● Data for review
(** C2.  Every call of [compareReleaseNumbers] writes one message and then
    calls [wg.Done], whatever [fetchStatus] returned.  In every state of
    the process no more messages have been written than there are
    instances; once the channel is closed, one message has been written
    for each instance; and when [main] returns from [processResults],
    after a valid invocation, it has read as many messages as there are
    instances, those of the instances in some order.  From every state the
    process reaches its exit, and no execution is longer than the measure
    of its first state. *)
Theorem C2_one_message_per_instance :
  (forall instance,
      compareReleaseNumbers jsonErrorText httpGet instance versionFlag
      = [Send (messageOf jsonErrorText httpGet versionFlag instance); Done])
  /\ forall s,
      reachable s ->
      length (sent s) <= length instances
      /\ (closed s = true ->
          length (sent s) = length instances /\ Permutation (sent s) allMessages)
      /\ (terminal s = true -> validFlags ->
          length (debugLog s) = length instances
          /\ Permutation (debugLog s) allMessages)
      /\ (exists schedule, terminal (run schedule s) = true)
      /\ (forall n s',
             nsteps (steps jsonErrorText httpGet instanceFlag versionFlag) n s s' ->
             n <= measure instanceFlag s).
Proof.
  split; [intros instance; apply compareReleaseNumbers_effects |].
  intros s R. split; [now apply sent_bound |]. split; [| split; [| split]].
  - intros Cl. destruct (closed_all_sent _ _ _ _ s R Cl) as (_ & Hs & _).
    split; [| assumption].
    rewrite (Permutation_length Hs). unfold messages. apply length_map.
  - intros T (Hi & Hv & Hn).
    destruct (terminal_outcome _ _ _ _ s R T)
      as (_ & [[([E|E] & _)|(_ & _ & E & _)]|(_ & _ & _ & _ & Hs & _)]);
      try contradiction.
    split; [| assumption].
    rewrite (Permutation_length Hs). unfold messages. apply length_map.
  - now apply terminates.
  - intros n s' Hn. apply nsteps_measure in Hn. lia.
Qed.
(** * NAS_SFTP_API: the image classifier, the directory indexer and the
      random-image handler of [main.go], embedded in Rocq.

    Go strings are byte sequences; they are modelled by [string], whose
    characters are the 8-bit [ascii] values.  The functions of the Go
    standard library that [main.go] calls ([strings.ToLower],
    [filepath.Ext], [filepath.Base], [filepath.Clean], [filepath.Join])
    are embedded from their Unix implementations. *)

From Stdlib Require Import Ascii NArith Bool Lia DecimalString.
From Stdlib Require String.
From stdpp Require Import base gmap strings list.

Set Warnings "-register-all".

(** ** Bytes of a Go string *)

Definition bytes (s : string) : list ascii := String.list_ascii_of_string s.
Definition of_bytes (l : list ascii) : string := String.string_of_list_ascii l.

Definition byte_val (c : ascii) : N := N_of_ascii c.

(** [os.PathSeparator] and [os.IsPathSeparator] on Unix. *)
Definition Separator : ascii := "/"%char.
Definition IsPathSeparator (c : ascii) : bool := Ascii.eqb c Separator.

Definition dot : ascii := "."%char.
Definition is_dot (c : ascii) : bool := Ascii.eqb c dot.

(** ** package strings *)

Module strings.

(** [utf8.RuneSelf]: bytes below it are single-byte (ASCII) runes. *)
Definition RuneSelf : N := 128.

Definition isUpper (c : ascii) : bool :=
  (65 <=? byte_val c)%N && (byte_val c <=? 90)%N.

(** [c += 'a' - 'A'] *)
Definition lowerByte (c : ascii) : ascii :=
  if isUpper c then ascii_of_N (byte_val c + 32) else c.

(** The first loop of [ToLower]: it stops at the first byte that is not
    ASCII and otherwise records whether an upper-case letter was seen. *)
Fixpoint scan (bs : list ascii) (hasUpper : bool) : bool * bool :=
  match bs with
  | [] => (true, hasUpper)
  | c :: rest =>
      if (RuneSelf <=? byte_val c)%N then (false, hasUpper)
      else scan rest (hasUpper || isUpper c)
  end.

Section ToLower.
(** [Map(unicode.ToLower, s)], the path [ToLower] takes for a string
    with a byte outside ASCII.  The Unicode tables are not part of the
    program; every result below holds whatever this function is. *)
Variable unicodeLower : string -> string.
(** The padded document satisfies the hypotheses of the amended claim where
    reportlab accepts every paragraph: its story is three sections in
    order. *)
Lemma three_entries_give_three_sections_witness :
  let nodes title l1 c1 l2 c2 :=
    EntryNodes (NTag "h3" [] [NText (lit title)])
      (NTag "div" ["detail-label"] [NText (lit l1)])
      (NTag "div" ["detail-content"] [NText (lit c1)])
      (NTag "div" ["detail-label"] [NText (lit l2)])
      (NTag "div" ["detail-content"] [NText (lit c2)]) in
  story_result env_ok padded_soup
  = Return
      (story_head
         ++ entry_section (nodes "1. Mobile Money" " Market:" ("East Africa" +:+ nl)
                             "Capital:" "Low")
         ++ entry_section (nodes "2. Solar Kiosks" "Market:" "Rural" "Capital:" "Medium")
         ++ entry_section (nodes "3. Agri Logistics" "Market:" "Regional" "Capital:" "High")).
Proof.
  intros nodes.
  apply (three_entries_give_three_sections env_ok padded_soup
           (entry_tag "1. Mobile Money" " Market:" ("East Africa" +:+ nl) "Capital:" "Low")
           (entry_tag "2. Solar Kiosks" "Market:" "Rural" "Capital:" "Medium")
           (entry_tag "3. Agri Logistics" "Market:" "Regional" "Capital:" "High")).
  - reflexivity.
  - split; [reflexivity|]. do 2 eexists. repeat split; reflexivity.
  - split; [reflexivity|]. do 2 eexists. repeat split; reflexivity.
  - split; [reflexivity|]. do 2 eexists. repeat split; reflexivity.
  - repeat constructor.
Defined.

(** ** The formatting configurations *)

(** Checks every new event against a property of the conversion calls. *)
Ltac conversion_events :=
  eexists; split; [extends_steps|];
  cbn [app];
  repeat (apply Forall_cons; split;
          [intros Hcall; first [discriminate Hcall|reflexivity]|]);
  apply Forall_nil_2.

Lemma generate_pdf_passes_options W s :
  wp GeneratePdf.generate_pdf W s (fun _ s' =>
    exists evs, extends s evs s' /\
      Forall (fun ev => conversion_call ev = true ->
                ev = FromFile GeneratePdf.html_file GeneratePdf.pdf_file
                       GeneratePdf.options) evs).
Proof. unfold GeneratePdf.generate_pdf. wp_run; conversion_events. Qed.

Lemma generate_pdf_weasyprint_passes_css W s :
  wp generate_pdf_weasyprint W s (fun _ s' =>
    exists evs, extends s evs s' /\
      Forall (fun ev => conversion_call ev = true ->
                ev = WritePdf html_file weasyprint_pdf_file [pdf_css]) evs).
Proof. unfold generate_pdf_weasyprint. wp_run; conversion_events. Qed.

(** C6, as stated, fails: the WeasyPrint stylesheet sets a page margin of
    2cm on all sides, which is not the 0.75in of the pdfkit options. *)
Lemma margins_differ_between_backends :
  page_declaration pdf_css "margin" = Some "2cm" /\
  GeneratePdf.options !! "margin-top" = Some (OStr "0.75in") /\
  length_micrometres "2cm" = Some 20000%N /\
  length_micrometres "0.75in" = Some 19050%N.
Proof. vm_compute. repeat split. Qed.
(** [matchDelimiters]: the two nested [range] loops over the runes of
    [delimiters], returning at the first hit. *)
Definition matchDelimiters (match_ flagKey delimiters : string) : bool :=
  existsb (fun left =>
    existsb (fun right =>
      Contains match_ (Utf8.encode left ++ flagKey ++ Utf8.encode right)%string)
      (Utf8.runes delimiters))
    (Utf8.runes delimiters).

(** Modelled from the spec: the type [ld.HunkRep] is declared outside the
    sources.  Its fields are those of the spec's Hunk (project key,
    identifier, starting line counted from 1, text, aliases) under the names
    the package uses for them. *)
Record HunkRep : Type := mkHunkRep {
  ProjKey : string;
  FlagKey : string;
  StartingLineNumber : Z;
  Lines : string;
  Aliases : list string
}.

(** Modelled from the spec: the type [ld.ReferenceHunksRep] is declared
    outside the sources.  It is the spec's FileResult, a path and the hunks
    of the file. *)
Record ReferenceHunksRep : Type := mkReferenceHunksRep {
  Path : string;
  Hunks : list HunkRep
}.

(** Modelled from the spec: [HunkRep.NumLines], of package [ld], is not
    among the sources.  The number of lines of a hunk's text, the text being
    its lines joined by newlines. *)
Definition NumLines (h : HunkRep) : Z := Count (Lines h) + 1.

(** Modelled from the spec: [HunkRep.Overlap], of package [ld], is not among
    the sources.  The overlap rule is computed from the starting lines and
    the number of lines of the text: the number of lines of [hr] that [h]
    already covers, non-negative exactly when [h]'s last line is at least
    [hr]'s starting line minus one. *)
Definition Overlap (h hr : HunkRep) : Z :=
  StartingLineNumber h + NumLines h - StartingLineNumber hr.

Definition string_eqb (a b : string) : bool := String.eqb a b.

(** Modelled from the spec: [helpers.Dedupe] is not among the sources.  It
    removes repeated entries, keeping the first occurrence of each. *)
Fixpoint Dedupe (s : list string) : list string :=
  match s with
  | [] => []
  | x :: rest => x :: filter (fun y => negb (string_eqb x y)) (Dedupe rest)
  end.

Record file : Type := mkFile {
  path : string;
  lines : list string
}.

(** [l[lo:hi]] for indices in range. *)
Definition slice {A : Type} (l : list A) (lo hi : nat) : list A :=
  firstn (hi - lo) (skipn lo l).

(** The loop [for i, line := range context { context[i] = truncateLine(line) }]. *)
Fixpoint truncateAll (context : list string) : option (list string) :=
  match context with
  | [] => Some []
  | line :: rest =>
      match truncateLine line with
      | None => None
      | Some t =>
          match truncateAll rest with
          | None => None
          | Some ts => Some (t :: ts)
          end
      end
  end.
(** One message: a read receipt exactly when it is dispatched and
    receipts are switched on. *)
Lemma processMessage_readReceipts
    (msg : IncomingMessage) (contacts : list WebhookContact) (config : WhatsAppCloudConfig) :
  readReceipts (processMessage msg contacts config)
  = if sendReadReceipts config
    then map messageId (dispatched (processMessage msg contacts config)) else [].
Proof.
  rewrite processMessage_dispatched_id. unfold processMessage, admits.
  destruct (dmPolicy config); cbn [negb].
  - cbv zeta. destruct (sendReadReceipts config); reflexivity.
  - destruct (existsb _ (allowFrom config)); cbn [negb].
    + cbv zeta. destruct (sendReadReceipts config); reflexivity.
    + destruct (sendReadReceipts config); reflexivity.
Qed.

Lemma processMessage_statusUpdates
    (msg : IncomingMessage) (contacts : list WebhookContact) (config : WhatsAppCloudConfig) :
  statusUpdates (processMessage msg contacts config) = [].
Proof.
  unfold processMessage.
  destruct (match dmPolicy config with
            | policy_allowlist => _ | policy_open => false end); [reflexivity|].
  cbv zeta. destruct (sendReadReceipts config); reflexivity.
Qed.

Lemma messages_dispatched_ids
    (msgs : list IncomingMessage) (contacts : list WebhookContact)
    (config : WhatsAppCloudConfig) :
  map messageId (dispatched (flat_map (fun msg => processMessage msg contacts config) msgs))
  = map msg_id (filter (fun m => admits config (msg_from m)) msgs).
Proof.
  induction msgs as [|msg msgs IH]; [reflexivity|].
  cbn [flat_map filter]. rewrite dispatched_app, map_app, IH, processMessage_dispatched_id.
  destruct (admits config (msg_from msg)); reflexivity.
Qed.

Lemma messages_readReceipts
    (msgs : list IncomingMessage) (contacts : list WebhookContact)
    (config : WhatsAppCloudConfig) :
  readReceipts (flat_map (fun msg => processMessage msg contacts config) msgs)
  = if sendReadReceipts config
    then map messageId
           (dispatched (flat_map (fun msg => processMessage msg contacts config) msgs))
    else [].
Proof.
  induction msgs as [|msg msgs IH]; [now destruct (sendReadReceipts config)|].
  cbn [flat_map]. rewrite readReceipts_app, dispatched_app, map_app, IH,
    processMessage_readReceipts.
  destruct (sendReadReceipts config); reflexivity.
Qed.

● Action item
Output the line holding "receipts are switched on. *)", then every later line through the end of the records above, exactly as given and nothing else.

● Answer space
    receipts are switched on. *)
Lemma processMessage_readReceipts
    (msg : IncomingMessage) (contacts : list WebhookContact) (config : WhatsAppCloudConfig) :
  readReceipts (processMessage msg contacts config)
  = if sendReadReceipts config
    then map messageId (dispatched (processMessage msg contacts config)) else [].
Proof.
  rewrite processMessage_dispatched_id. unfold processMessage, admits.
  destruct (dmPolicy config); cbn [negb].
  - cbv zeta. destruct (sendReadReceipts config); reflexivity.
  - destruct (existsb _ (allowFrom config)); cbn [negb].
    + cbv zeta. destruct (sendReadReceipts config); reflexivity.
    + destruct (sendReadReceipts config); reflexivity.
Qed.

Lemma processMessage_statusUpdates
    (msg : IncomingMessage) (contacts : list WebhookContact) (config : WhatsAppCloudConfig) :
  statusUpdates (processMessage msg contacts config) = [].
Proof.
  unfold processMessage.
  destruct (match dmPolicy config with
            | policy_allowlist => _ | policy_open => false end); [reflexivity|].
  cbv zeta. destruct (sendReadReceipts config); reflexivity.
Qed.

Lemma messages_dispatched_ids
    (msgs : list IncomingMessage) (contacts : list WebhookContact)
    (config : WhatsAppCloudConfig) :
  map messageId (dispatched (flat_map (fun msg => processMessage msg contacts config) msgs))
  = map msg_id (filter (fun m => admits config (msg_from m)) msgs).
Proof.
  induction msgs as [|msg msgs IH]; [reflexivity|].
  cbn [flat_map filter]. rewrite dispatched_app, map_app, IH, processMessage_dispatched_id.
  destruct (admits config (msg_from msg)); reflexivity.
Qed.

Lemma messages_readReceipts
    (msgs : list IncomingMessage) (contacts : list WebhookContact)
    (config : WhatsAppCloudConfig) :
  readReceipts (flat_map (fun msg => processMessage msg contacts config) msgs)
  = if sendReadReceipts config
    then map messageId
           (dispatched (flat_map (fun msg => processMessage msg contacts config) msgs))
    else [].
Proof.
  induction msgs as [|msg msgs IH]; [now destruct (sendReadReceipts config)|].
  cbn [flat_map]. rewrite readReceipts_app, dispatched_app, map_app, IH,
    processMessage_readReceipts.
  destruct (sendReadReceipts config); reflexivity.
Qed.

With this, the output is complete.